Her second brain injury came when a gate fell on her head in 2006. After being discharged from the hospital in a wheelchair, she returned to her mobile home, which didn’t have a ramp. She was forced to stay inside for months, an experience she compares to being imprisoned. Two years later, her son died in a vehicular accident.

Along the way, she was given an incorrect cancer diagnosis and had one of her breasts partially removed. She suffered from blackouts and seizures. She became ever more withdrawn.

When Amerigroup inherited tens of thousands of Medicaid patients last year, the company contacted every person on the waiting list Harvey was on to reassess their needs. That’s when the care coordinator noticed Harvey’s injury was to her brain rather than her body.

“In the past, the state didn’t really have the bandwidth for people to actively work with folks who were on the physical-disability waiting list,” said Amerigroup Kansas president Laura Hopkins. “We were really interested in reaching out and figuring out what we could until there was availability for them to move onto the physical-disability waiver.”‘

Hopkins said Harvey likely got put into the wrong category because a case worker visited her on a day when she was a “poor historian,” made assumptions because Harvey was in a wheelchair, and thought her symptoms presented as a different condition, such as mental illness. “And wrong treatment is worse than no treatment at all,” Hopkins added.

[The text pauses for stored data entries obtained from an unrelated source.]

(** After a transition the clock is past what it showed at it. *)
Lemma past_transition i o o' ts t : offset_ok o -> transitions_ok ((i, o') :: ts) -> i <= t -> i + (o - o') <= t ->
  Z.max i (i + (o' - o)) <= t + offset_from o' ts t - o.
Proof.
  intros Ho (_ & Ho' & Hgap & Ht) Hi Hr. destruct ts as [|[i2 o2] ts]; [cbn; lia|].
  pose proof (offset_from_ok o' ((i2, o2) :: ts) t Ho' Ht) as [Hb _]. destruct Ho as [Ho _]. destruct Ho' as [Ho' _]. cbn [offset_from] in *. destruct (Z.ltb_spec t i2); lia.
Qed.

Lemma shown_le o ts t : t <= shown_from o ts t.
Proof. revert o. induction ts as [|[i o'] ts IH]; intros o; cbn [shown_from]; [lia|]. destruct (Z.ltb_spec t i); [lia|]. destruct (Z.ltb_spec t (i + (o - o'))); [lia|apply IH]. Qed.

Lemma utc_shown o ts t : offset_ok o -> transitions_ok ts -> shown_from o ts t = t -> utc_from o ts (t + offset_from o ts t) = t.
Proof.
  revert o. induction ts as [|[i o'] ts IH]; intros o Ho Ht Hs; cbn [shown_from utc_from offset_from] in *; [lia|].
  destruct (Z.ltb_spec t i). { rewrite (proj2 (Z.ltb_lt _ _)) by lia. lia. }
  destruct (Z.ltb_spec t (i + (o - o'))); [lia|]. pose proof (past_transition _ _ _ _ _ Ho Ht H H0) as Hp. rewrite (proj2 (Z.ltb_ge _ _)) by lia.
  apply IH; [apply Ht|apply Ht|done].
Qed.

Lemma aligned_lt a b : a mod 60000 = 0 -> b mod 60000 = 0 -> a < b -> a + 60000 <= b.
Proof. intros Ha Hb Hl. apply Z.mod_divide in Ha as [x ->]; [|lia]. apply Z.mod_divide in Hb as [y ->]; [|lia]. lia. Qed.

Lemma cron_before_next i o ts t : transitions_ok ((i, o) :: ts) -> t < i + 345600000 -> offset_from o ts t = o /\ shown_from o ts t = t.
Proof. intros (_ & _ & Hgap & _) Ht. destruct ts as [|[i2 o2] ts]; [done|]. cbn. by rewrite (proj2 (Z.ltb_lt t i2)) by lia. Qed.

Lemma utc_minute o ts t : offset_ok o -> transitions_ok ts -> t mod 60000 = 0 -> shown_from o ts t = t ->
  utc_from o ts (t + offset_from o ts t + 60000) = shown_from o ts (t + 60000).
Proof.
  revert o. induction ts as [|[i o'] ts IH]; intros o Ho Ht Ha Hs; cbn [shown_from utc_from offset_from] in *; [lia|].
  pose proof Ht as (Hai & Ho' & _ & Ht'). destruct (Z.ltb_spec t i) as [Hi|Hi].
  - pose proof (aligned_lt t i Ha Hai Hi). destruct (Z.ltb_spec (t + 60000) i) as [Hn|Hn].
    + rewrite (proj2 (Z.ltb_lt _ _)) by lia. lia.
    + assert (t = i - 60000) as -> by lia. replace (i - 60000 + 60000) with i by lia. destruct Ho as [Hb _]. pose proof (proj1 Ho') as Hb'.
      destruct (cron_before_next i o' ts (i + (o - o')) Ht ltac:(lia)) as [Hf1 Hf2]. pose proof (utc_shown o' ts _ Ho' Ht' Hf2) as Hu. rewrite Hf1 in Hu.
      replace (i - 60000 + o + 60000) with (i + (o - o') + o') by lia. destruct (Z.ltb_spec (i + (o - o') + o' - o) (Z.max i (i + (o' - o)))).
      * rewrite (proj2 (Z.ltb_ge _ _)) by lia. rewrite (proj2 (cron_before_next i o' ts i Ht ltac:(lia))). lia.
      * rewrite Hu. destruct (Z.ltb_spec i (i + (o - o'))); [done|]. assert (o = o') as -> by lia. by rewrite Z.sub_diag, Z.add_0_r in *.
  - destruct (Z.ltb_spec t (i + (o - o'))) as [Hr|Hr]; [lia|]. pose proof (past_transition _ _ _ _ _ Ho Ht Hi Hr).
    rewrite !(proj2 (Z.ltb_ge _ _)) by lia. by apply IH.
Qed.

Upon getting the proper diagnosis, Harvey was enrolled into Minds Matter, an Overland Park independent-living service that treats patients in the home. She started receiving physical, speech and cognitive therapy, and began seeing a counselor. She got glasses and dentures. She learned how to read, use a computer and walk without a wheelchair. She organized her home and set up a bank account.

Dr. Janet Williams, the president and founder of Minds Matter, now supports KanCare after initially being skeptical.

“One of my biggest fears with managed care is that they were going to look for a quick fix for everything. That has been tried and clearly hasn’t worked,” she said. “Amerigroup could end services right now with Teressa, but she’d be short of her goals, which means she’d have a much greater likelihood of regressing back and closing the curtains again. The finish line is in sight, but it could take a minute for that to happen.”

On a recent day at her mobile home, Harvey worked on the dreamcatchers she has made for decades but recently decided to start selling on Etsy.

“When I first met you a year ago, you cried from the time you woke up in the morning until you went to sleep at night,” said her cognitive therapist, Natalie Donovan. “Now you spend most of your days smiling and working and busy. It’s a whole different you. The floodgates have opened. You went from being a slow trickle to Niagara Falls.”

Harvey has recently become a motivational speaker in the hopes of reaching others who may currently be lost in the same darkness that she was.

“I don’t want anyone to go through what I went through. Nobody should have to live like that. There are a lot of people institutionalized because they have a brain injury, and if someone just cared they wouldn’t be there,” she said, with the sincerity of someone who truly believes she’s been given a new lease on life.

“If I had not been found, I would still be hiding in a shell. I got a chance to be a new person.”